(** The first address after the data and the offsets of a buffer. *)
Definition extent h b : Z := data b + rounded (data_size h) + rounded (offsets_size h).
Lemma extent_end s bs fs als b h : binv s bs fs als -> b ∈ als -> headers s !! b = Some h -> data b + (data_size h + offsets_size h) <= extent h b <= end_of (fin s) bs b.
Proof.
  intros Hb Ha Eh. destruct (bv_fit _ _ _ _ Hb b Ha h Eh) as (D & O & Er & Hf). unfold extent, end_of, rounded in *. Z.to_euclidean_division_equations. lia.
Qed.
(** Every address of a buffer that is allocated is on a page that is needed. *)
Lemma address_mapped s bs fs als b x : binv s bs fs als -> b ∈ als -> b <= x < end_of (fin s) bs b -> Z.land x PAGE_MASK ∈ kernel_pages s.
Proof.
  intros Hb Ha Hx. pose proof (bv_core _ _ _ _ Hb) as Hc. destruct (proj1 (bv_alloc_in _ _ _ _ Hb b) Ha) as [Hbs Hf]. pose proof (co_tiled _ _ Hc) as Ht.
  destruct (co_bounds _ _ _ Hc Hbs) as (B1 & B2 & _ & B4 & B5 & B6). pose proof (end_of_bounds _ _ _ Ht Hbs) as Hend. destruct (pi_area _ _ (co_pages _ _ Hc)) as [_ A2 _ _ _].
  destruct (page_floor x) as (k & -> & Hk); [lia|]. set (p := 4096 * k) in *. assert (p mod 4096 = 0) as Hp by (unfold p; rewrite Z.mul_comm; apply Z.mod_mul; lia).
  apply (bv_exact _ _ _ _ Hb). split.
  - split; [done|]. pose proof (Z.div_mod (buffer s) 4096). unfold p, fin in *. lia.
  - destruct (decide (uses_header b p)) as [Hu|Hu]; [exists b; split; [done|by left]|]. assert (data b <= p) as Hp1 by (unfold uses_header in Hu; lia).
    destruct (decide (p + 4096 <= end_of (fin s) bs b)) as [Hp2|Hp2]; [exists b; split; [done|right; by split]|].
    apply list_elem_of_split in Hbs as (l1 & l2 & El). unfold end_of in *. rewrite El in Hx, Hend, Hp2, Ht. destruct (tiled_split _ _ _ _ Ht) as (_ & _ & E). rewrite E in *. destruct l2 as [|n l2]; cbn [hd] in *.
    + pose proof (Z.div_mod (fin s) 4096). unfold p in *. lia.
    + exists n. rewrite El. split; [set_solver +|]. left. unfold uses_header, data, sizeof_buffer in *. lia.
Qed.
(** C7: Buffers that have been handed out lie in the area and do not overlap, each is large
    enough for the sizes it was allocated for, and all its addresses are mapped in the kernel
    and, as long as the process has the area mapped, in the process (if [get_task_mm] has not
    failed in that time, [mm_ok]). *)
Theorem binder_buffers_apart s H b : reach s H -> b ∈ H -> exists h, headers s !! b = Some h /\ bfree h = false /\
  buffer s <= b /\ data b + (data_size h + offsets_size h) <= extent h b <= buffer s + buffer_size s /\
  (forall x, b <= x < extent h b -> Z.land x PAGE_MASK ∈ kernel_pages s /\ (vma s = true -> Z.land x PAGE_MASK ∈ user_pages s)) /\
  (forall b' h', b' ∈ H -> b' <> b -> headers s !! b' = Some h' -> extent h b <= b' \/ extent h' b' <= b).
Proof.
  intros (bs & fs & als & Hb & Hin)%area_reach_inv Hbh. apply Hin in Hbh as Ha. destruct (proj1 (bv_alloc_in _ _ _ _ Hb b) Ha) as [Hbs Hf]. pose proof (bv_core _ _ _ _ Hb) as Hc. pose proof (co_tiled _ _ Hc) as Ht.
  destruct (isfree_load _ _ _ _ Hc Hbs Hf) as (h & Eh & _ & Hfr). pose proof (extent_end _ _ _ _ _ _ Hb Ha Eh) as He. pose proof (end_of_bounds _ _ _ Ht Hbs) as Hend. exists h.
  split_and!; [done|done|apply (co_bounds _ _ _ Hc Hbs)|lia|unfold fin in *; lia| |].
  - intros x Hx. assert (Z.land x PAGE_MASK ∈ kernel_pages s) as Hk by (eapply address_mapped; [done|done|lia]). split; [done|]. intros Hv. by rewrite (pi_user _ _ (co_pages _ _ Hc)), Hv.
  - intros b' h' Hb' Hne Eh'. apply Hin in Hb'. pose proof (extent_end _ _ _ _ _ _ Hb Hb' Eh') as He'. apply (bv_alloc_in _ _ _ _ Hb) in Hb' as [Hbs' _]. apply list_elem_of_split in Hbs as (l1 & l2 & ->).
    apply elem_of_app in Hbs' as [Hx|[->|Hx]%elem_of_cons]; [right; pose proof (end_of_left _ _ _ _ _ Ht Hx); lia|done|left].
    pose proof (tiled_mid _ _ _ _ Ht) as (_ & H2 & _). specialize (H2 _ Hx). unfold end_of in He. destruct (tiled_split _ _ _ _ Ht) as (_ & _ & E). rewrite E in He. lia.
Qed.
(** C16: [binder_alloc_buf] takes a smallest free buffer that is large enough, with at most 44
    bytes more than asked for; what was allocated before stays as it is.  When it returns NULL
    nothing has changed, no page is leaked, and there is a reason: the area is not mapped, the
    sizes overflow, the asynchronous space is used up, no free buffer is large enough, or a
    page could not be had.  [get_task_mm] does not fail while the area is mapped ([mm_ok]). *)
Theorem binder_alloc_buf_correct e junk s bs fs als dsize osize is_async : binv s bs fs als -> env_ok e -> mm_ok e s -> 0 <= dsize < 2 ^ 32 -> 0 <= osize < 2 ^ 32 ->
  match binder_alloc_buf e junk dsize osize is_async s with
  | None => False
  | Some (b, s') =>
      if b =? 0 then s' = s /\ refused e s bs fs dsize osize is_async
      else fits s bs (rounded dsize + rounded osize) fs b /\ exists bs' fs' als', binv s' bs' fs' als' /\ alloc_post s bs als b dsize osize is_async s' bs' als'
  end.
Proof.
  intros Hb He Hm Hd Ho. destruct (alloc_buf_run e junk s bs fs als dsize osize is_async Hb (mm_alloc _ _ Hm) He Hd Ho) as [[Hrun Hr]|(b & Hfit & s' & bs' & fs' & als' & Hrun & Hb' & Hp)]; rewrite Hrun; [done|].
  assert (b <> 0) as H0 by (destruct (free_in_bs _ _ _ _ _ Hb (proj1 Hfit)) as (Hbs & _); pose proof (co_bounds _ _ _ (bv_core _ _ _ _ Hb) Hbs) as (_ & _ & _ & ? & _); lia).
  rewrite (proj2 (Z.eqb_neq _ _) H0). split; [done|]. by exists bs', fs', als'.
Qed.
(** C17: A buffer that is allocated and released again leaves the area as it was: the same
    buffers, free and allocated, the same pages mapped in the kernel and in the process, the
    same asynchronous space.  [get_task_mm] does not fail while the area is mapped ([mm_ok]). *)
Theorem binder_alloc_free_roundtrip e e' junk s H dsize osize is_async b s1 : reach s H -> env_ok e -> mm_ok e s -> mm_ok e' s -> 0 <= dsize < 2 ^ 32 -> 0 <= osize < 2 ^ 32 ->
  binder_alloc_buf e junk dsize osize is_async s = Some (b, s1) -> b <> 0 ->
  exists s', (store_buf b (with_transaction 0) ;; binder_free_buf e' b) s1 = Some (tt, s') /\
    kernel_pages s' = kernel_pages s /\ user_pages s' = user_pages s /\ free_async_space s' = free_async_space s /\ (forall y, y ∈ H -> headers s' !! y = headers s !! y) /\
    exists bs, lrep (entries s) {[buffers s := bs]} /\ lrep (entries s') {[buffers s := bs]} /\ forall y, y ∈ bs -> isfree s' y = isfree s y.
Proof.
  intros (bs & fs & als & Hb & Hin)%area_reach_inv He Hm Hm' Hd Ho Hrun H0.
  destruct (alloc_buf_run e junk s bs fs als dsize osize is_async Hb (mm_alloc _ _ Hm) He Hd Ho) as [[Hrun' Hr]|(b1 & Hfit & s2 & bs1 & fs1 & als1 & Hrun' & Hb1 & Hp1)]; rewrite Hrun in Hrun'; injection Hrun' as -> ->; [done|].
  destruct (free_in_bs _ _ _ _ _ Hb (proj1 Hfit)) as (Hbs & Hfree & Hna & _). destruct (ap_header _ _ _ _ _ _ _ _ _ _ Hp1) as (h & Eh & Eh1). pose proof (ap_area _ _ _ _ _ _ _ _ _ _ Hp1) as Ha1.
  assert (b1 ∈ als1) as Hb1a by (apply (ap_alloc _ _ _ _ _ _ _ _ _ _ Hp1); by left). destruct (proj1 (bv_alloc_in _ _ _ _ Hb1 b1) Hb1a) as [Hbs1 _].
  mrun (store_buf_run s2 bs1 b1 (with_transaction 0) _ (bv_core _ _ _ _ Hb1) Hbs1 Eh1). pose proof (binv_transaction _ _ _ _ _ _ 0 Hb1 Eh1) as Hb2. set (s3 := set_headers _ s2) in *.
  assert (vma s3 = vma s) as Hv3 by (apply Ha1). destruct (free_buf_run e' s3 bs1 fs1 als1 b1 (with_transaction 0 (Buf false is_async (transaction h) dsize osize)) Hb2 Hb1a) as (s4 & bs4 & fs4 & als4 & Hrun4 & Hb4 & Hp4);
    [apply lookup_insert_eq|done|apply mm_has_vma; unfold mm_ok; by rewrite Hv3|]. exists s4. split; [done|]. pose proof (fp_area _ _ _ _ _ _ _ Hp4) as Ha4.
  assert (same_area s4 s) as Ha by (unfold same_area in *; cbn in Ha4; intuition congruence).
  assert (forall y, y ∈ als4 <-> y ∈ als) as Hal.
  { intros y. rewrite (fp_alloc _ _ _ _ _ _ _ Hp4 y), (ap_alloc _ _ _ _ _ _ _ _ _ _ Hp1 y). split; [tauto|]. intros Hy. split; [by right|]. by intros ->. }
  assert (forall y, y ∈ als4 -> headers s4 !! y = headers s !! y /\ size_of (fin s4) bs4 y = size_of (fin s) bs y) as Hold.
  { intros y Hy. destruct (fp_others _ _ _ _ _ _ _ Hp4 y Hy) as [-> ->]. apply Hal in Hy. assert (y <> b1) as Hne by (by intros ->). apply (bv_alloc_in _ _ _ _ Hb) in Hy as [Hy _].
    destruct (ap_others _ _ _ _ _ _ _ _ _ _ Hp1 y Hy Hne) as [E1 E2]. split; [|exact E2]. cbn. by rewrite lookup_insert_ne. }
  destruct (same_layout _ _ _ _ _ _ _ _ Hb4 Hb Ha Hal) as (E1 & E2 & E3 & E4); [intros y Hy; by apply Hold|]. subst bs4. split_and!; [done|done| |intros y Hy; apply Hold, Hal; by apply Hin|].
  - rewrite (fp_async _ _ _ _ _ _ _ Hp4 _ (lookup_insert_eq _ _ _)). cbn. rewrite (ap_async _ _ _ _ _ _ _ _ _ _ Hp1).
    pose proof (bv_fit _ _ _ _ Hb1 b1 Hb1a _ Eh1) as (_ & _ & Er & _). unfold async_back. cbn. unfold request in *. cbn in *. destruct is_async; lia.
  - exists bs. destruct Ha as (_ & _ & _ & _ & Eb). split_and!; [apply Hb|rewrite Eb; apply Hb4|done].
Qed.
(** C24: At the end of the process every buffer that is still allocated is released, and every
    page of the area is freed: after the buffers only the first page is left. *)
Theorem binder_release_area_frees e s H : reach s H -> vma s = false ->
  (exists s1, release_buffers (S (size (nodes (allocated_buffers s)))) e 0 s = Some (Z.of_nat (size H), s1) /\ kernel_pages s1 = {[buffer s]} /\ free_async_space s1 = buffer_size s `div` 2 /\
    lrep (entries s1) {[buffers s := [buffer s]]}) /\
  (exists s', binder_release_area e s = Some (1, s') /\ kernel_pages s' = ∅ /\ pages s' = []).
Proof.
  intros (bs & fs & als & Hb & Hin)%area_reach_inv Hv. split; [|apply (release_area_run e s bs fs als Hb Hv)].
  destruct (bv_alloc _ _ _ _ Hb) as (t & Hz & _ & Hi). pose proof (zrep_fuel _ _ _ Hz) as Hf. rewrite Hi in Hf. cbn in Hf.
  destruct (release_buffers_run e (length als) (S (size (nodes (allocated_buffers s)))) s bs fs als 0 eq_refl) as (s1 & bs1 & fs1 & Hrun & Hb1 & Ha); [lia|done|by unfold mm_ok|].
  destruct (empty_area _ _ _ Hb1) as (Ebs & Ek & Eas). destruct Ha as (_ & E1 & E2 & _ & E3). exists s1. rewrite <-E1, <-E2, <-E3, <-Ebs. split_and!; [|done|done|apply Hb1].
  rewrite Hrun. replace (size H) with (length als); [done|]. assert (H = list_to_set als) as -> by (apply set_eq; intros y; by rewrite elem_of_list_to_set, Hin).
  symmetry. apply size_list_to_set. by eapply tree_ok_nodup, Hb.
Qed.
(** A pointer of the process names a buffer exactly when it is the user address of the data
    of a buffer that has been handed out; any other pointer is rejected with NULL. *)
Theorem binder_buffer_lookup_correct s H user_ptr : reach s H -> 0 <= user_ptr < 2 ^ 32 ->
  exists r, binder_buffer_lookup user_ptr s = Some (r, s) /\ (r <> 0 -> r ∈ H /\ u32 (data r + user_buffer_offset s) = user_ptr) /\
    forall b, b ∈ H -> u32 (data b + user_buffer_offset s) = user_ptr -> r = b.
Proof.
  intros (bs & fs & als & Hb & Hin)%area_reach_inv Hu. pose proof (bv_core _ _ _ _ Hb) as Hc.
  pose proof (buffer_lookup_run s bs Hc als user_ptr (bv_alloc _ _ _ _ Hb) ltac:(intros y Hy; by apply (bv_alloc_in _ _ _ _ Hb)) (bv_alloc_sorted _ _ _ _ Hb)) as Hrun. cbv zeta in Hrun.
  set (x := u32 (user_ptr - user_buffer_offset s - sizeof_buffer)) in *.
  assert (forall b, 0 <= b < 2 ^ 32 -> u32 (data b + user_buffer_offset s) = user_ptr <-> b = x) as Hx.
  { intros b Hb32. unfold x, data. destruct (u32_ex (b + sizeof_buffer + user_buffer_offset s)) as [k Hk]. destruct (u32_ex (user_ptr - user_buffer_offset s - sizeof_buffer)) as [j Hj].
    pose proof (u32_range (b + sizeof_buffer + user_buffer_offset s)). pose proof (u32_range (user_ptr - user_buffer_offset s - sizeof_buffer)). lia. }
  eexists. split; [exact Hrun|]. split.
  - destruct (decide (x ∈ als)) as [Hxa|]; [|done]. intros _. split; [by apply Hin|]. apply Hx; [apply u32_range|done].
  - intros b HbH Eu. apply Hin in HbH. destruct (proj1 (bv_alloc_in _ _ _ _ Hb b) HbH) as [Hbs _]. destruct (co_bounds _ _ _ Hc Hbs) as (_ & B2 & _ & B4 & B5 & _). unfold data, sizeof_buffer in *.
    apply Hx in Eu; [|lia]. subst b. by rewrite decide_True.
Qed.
┄┄┄┄┄┄┄┄┄┄
▶ _EXERCISE DIRECTIONS_
Return a copy of each line of the material that holds the word "Theorem".

▶ _RESPONSE TO THIS TASK_
Theorem binder_buffers_apart s H b : reach s H -> b ∈ H -> exists h, headers s !! b = Some h /\ bfree h = false /\
Theorem binder_alloc_buf_correct e junk s bs fs als dsize osize is_async : binv s bs fs als -> env_ok e -> mm_ok e s -> 0 <= dsize < 2 ^ 32 -> 0 <= osize < 2 ^ 32 ->
Theorem binder_alloc_free_roundtrip e e' junk s H dsize osize is_async b s1 : reach s H -> env_ok e -> mm_ok e s -> mm_ok e' s -> 0 <= dsize < 2 ^ 32 -> 0 <= osize < 2 ^ 32 ->
Theorem binder_release_area_frees e s H : reach s H -> vma s = false ->
Theorem binder_buffer_lookup_correct s H user_ptr : reach s H -> 0 <= user_ptr < 2 ^ 32 ->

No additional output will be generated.